Trova un portafogli. Quello che pensa di farci è incredibile

(Archivio/Facebook)
(Archivio/Facebook)

Ha visto un portafogli a terra mentre passeggiava per le vie di Lecce. E anziché pensare ad impossessarsi dei soldi che vi erano all’interno, ha invece cominciato a cercare tra i documenti se ve ne fosse qualcuno che potesse ricondurre al proprietario dell’oggetto smarrito.
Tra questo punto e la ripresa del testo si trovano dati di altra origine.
(** ** Matching an event *)

(** [Selector::matches]. *)
Definition selector_matches (selector : Selector) (event : Event) : bool :=
  match selector with
  | Host event_type probe_kind binary_path target =>
      (ev_event_type event == event_type)
      && match ev_host event with
         | None => false
         | Some host =>
             (host_probe_kind host == probe_kind)
             && (host_binary_path host == Some binary_path)
             && match target with
                | Symbol symbol =>
                    (host_symbol host == Some symbol)
                    || (host_symbol_demangled host == Some symbol)
                | Offset offset => host_offset host == Some offset
                end
         end
  | Api event_type domain name =>
      (ev_event_type event == event_type)
      && (attribute_str event "cuda_api_name" == Some name)
      && (attribute_str event "cuda_api_domain" == Some domain)
  | Kernel event_type name =>
      (ev_event_type event == event_type)
      && match name with
         | None => true
         | Some pattern =>
             match ev_cuda event ≫= cuda_kernel_name with
             | None => false
             | Some kernel => is_match pattern kernel
             end
         end
  | Syscall event_type name =>
      (ev_event_type event == event_type)
      && match ev_host event with
         | None => false
         | Some host =>
             (host_probe_kind host == HostProbeKind.Syscall)
             && (host_symbol host == Some name)
         end
  | Tracepoint category name =>
      (ev_event_type event == EventType.Tracepoint)
      && match ev_host event with
         | None => false
         | Some host =>
             (host_probe_kind host == HostProbeKind.Tracepoint)
             && (host_symbol host == Some name)
         end
      && (attribute_str event "tracepoint_category" == Some category)
  | PythonGc event_type marker =>
      (ev_event_type event == event_type)
      && match ev_host event with
         | None => false
         | Some host =>
             (host_probe_kind host == HostProbeKind.Usdt)
             && (host_symbol host == Some marker)
         end
      && (attribute_str event "usdt_provider" == Some "python")
  | Memcpy event_type kind =>
      (ev_event_type event == event_type)
      && match kind with
         | None => true
         | Some kind => (ev_cuda event ≫= cuda_memcpy_kind) == Some kind
         end
  | Memset event_type => ev_event_type event == event_type
  | Nvtx event_type name _ =>
      (ev_event_type event == event_type)
      && match ev_nvtx event with
         | None => false
         | Some nvtx => is_match name (nvtx_name nvtx)
         end
  end.

(** ** Policies a pair of selectors supports *)

(** [Selector::supports_exact]. *)
Definition supports_exact (start finish : Selector) : bool :=
  match start, finish with
  | Syscall EventType.SyscallEntry start_name, Syscall EventType.SyscallExit end_name =>
      start_name == end_name
  | Nvtx EventType.NvtxRangeStart _ start_pattern, Nvtx EventType.NvtxRangeEnd _ end_pattern =>
      start_pattern == end_pattern
  | PythonGc EventType.PythonGcStart _, PythonGc EventType.PythonGcEnd _ => true
  | (Host _ _ _ _ | Tracepoint _ _ | Nvtx _ _ _ | PythonGc _ _), _ => false
  | _, (Host _ _ _ _ | Tracepoint _ _ | Nvtx _ _ _ | PythonGc _ _) => false
  | _, _ => true
  end.

(** [Selector::is_syscall_lifecycle]. *)
Definition is_syscall_lifecycle (start finish : Selector) : bool :=
  match start, finish with
  | Syscall EventType.SyscallEntry start_name, Syscall EventType.SyscallExit end_name =>
      start_name == end_name
  | _, _ => false
  end.

(** [Selector::is_nvtx_lifecycle]. *)
Definition is_nvtx_lifecycle (start finish : Selector) : bool :=
  match start, finish with
  | Nvtx EventType.NvtxRangeStart _ start_pattern, Nvtx EventType.NvtxRangeEnd _ end_pattern =>
      start_pattern == end_pattern
  | _, _ => false
  end.

(** [Selector::is_python_gc_lifecycle]. *)
Definition is_python_gc_lifecycle (start finish : Selector) : bool :=
  match start, finish with
  | PythonGc EventType.PythonGcStart _, PythonGc EventType.PythonGcEnd _ => true
  | _, _ => false
  end.

(** [Selector::supports_stack_nested]. *)
Definition supports_stack_nested (start finish : Selector) : bool :=
  match start, finish with
  | Host EventType.HostFunctionEntry _ start_binary start_target,
    Host EventType.HostFunctionExit _ end_binary end_target =>
      (start_binary == end_binary) && (start_target == end_target)
  | _, _ => false
  end.

(** [Selector::is_gpu_activity]. *)
Definition is_gpu_activity (selector : Selector) : bool :=
  match selector with
  | Kernel _ _ | Memcpy _ _ | Memset _ => true
  | _ => false
  end.

(** ** Parsing never panics *)
Lemma parse_host_no_panic text : starts_with "uprobe:" text = true → parse_host text ≠ Panic.
Proof.
  unfold starts_with, parse_host. destruct (strip_prefix _ text) as [rest|]; [intros _|done].
  apply res_bind_no_panic; [done|]. intros; simplify_eq/=. no_panic.
Qed.
Lemma parse_kernel_no_panic cuda event rest :
  (event == "kernel_start") || (event == "kernel_end") = true →
  parse_kernel (cuda :: event :: rest) ≠ Panic.
Proof.
  unfold parse_kernel. intros Hev. apply res_bind_no_panic; [done|]. intros ? [= <-].
  destruct (event == "kernel_start"), (event == "kernel_end"); try discriminate Hev; no_panic.
Qed.
Lemma parse_memcpy_no_panic cuda event rest :
  (event == "memcpy_start") || (event == "memcpy_end") = true →
  parse_memcpy (cuda :: event :: rest) ≠ Panic.
Proof.
  unfold parse_memcpy, parse_memcpy_kind. intros Hev.
  apply res_bind_no_panic; [done|]. intros ? [= <-].
  destruct (event == "memcpy_start"), (event == "memcpy_end"); try discriminate Hev; no_panic.
Qed.
Lemma parse_memset_no_panic text cuda event rest :
  (event == "memset_start") || (event == "memset_end") = true →
  parse_memset text (cuda :: event :: rest) ≠ Panic.
Proof.
  unfold parse_memset. intros Hev. destruct (negb _); [done|].
  apply res_bind_no_panic; [done|]. intros ? [= <-].
  destruct (event == "memset_start"), (event == "memset_end"); try discriminate Hev; no_panic.
Qed.
Lemma parse_nvtx_no_panic cuda event rest :
  (event == "nvtx_range_start") || (event == "nvtx_range_end") = true →
  parse_nvtx (cuda :: event :: rest) ≠ Panic.
Proof.
  unfold parse_nvtx. intros Hev. apply res_bind_no_panic; [done|]. intros ? [= <-].
  destruct (event == "nvtx_range_start"), (event == "nvtx_range_end");
    try discriminate Hev; no_panic.
Qed.

Lemma selector_parse_no_panic text : selector_parse text ≠ Panic.
Proof.
  unfold selector_parse. destruct (starts_with "uprobe:" text) eqn:Eu.
  { by apply parse_host_no_panic. }
  destruct (starts_with "syscall:" text); [unfold parse_syscall; no_panic|].
  destruct (starts_with "tracepoint:" text); [unfold parse_tracepoint; no_panic|].
  destruct (starts_with "python:" text); [unfold parse_python; no_panic|].
  destruct (splitn 3 _ text) as [|cuda [|event rest]]; [done..|].
  destruct (cuda != "cuda"); [done|].
  destruct (_ || _); [unfold parse_api; no_panic|].
  destruct (_ || _) eqn:E; [by apply parse_kernel_no_panic|clear E].
  destruct (_ || _) eqn:E; [by apply parse_memcpy_no_panic|clear E].
  destruct (_ || _) eqn:E; [by apply parse_memset_no_panic|clear E].
  destruct (_ || _) eqn:E; [by apply parse_nvtx_no_panic|done].
Qed.

(** A selector that does not parse is reported as such. *)
Definition is_invalid_selector (e : MeasureError) : Prop :=
  ∃ reason, e = MeasureError.InvalidSelector reason.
E’ successo ad un giovane ragazzo immigrato nordafricano che lavora in Italia come commerciante ambulante. Proprio vicino alla sua bancarella ha trovato il portafoglio smarrito. E invece di consegnarlo alla polizia, il ragazzo ha pensato di percorrere addirittura 80 chilometri per restituirlo al suo proprietario. A raccontare la vicenda è stato proprio quest’ultimo, un imprenditore salentino, Carlo Merenda, sulla propria pagina Facebook. “Mi sono vergognato profondamente se in qualche momento ho avuto un pregiudizio, se ho giudicato, se ho pensato male, se ho ritenuto lontanamente possibile che l’onestà potesse avere le sfumature di un colore. Il colore della pelle”, ha commentato non nascondendo la propria sorpresa per il gesto compiuto dall’immigrato. “Questa mattina a Lecce ho perso il mio portafogli: carte di credito, patente, tessera sanitaria, carta di identità. Tutto!!! ero disperato e rassegnato, quando ad una certa ora della sera, mi raggiunge con una telefonata un mio dipendente di Maglie, per informarmi che un ragazzo MAROCCHINO, proprietario di bancarella che sosta solitamente nel punto in cui mi è scivolato, dopo averlo ritrovato me lo aveva riportato!!!!”, ha scritto Merenda su Facebook, aggiungendo: “Spiego meglio: questo ragazzo si è preso la briga di risalire in qualche modo ad un indirizzo, si è messo in macchina a SUE SPESE (e non penso che possa aver avuto grandi possibilità economiche), impegnando il suo tempo e facendo 80 Km per RIPORTARMI IL PORTAFOGLI!!!!!!!! Ovviamente ho saputo come ringraziare questa persona, ma il vero grazie lo devo per la lezione di vita che mi ha dato!!”.